Problem (Step 14): EdU signal is too low to detect.

Solution: Consider the following.

• Ensure that the ingredients in the Click-iT Plus reaction cocktail are mixed in the order listed in the manufacturer’s instructions.

• Increase the labeling time. Sacrifice tadpoles 6–12 h after injection for tissues with poor proliferative capacity (see Step 3 above).

• Increase the amount of EdU for injection. Test a range of EdU concentrations to determine the optimal concentration (see Step 2 above).

DISCUSSION

Proper spatiotemporal regulation of cell proliferation is critical for the development of multicellular organisms. The measurement of cell proliferation is fundamental to the assessment of the processes underlying development and disease. Historically, measurement of the incorporation of radioactive nucleosides (e.g., ³H-thymidine) was used to assess active DNA synthesis in the S phase of the cell cycle. Additionally, application of the nucleoside analog 5-bromo-2′-deoxyuridine (BrdU) later allowed antibody-based detection of proliferating cells (Gratzner et al. 1976). However, the denaturation step in the BrdU protocol can disrupt DNA integrity, thus affecting nuclear DNA counter-staining, and/or destroy cell morphology and antigen recognition sites. More recently, the thymidine analog EdU was developed and found to be a superior alternative to BrdU (Salic and Mitchison 2008). Incorporated EdU can be detected chemically without DNA denaturation and is fully compatible with a number of other staining methods.

EdU staining allows easy visualization of proliferating cells (Fig. 2). One of the major advantages of EdU staining is that it avoids harsh chemical or enzymatic treatments.

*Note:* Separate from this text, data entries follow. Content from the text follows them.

(** During the step from [w] to [w'] the bridge made exactly one foreign
    call, and that call returned [returned]. *)
Definition foreign_returned (w w' : process) (returned : size_t) : Prop :=
  exists fn dst dst_size src src_size scratch,
    trace w' = trace w ++ [EvCall fn dst dst_size src src_size scratch returned].

(** How often the library was opened, and how often a symbol was resolved. *)
Fixpoint opens (t : list event) : nat :=
  match t with
  | [] => 0%nat
  | EvDlopen _ _ _ :: t' => S (opens t')
  | _ :: t' => opens t'
  end.

Fixpoint resolves (t : list event) : nat :=
  match t with
  | [] => 0%nat
  | EvDlsym _ _ _ :: t' => S (resolves t')
  | _ :: t' => resolves t'
  end.

(** The foreign contract the bridge trusts: a buffer function reports at
    most as many bytes as the destination size it was given. *)
Definition within_capacity (f : lzfse_fn) : Prop :=
  forall m dst dst_size src src_size scratch,
    word.unsigned (fst (f m dst dst_size src src_size scratch))
    <= word.unsigned dst_size.

(** A codec: [enc] stores [payload A] for the non-empty input [A] when the
    destination is large enough, and [dec] restores [A] from [payload A]
    when the destination is large enough. *)
Record codec (enc dec : lzfse_fn) (payload : list byte -> list byte) : Prop := {
  payload_nonempty : forall A, A <> [] -> payload A <> [];
  encode_stores :
    forall m dst dst_size src src_size scratch,
      let A := read m src (Z.to_nat (word.unsigned src_size)) in
      A <> [] ->
      Z.of_nat (List.length (payload A)) <= word.unsigned dst_size ->
      let out := enc m dst dst_size src src_size scratch in
      word.unsigned (fst out) = Z.of_nat (List.length (payload A)) /\
      read (snd out) dst (List.length (payload A)) = payload A;
  decode_restores :
    forall m dst dst_size src src_size scratch A,
      read m src (Z.to_nat (word.unsigned src_size)) = payload A ->
      A <> [] ->
      Z.of_nat (List.length A) <= word.unsigned dst_size ->
      let out := dec m dst dst_size src src_size scratch in
      word.unsigned (fst out) = Z.of_nat (List.length A) /\
      read (snd out) dst (List.length A) = A
}.

(** ** Concrete platforms and objects, to run the bridge on *)

Module Fixture.

(** A JVM with one compressor object (0x100) and one decompressor object
    (0x200), both with [internalBufferSize = capacity].  The compressor
    reads at 0x10000 and writes at 0x20000; the decompressor reads at
    0x20000 and writes at 0x40000. *)
Definition env (capacity : Z) : JNIEnv := {|
  GetFieldID := fun _ name _ =>
    if String.eqb name "uncompressedBuffer" then word.of_Z 16
    else if String.eqb name "compressedBuffer" then word.of_Z 17
    else if String.eqb name "decompressedBuffer" then word.of_Z 18
    else if String.eqb name "internalBufferSize" then word.of_Z 19
    else NULL;
  GetObjectField := fun obj fid => word.add obj fid;
  GetDirectBufferAddress := fun buf =>
    let b := word.unsigned buf in
    if b =? 272 then word.of_Z 65536            (* 0x100 + 16 *)
    else if b =? 273 then word.of_Z 131072      (* 0x100 + 17 *)
    else if b =? 529 then word.of_Z 131072      (* 0x200 + 17 *)
    else if b =? 530 then word.of_Z 262144      (* 0x200 + 18 *)
    else NULL;
  GetIntField := fun _ _ => word.of_Z capacity
|}.

Definition compressor : jobject := word.of_Z 256.
Definition decompressor : jobject := word.of_Z 512.
Definition clazz : jclass := word.of_Z 4096.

Elimination of such treatments results in the preservation of cell morphology and antigen recognition sites, making the approach superior for double-labeling with in situ hybridization, immunohistochemistry, TUNEL assay, or other staining protocols including dye staining (e.g., Methyl green-pyronin Y staining) (Okada et al. 2015). Such double-labeling allows a direct view of the spatiotemporal localization of proliferating cells with other markers such as those for specific cell types or apoptotic cells and should find applications in both basic research and clinical development such as disease diagnosis.

FIGURE 2.

EdU staining of Xenopus intestinal section. A cross-section of the intestine from premetamorphic stage 54 tadpole treated with 10 nm thyroid hormone for 6 d was used for EdU staining. The dotted lines depict the epithelium-mesenchyme boundary. See Okada et al. (2015) for more details.

RECIPES

MEM Salts (10×)

Reagent	Quantity (for 500 mL)	Final concentration
MOPS (pH 7.4)	104.65 g	1 m
EGTA	3.804 g	20 mm
MgSO4	0.602 g	10 mm
H2O	to 500 mL

This solution can be stored for several months at room temperature, protected from light.

MEMFA Fixative

MEM salts (10×) <R>	0.4 mL
Formaldehyde (37%)	0.4 mL
H2O	3.2 mL

Prepare fresh before use.

Phosphate-Buffered Saline (PBS)

Reagent	Amount to add (for 1× solution)	Final concentration (1×)	Amount to add (for 10× stock)	Final concentration (10×)
NaCl	8 g	137 mm	80 g	1.37 m
KCl	0.2 g	2.7 mm	2 g	27 mm
Na2HPO4	1.44 g	10 mm	14.4 g	100 mm
KH2PO4	0.24 g	1.8 mm	2.4 g	18 mm
If necessary, PBS may be supplemented with the following:
CaCl2•2H2O	0.133 g	1 mm	1.33 g	10 mm
MgCl2•6H2O	0.10 g	0.5 mm	1.0 g	5 mm

PBS can be made as a 1× solution or as a 10× stock. To prepare 1 L of either 1× or 10× PBS, dissolve the reagents listed above in 800 mL of H₂O. Adjust the pH to 7.4 (or 7.2, if required) with HCl, and then add H₂O to 1 L. Dispense the solution into aliquots and sterilize them by autoclaving for 20 min at 15 psi (1.05 kg/cm²) on liquid cycle or by filter sterilization. Store PBS at room temperature.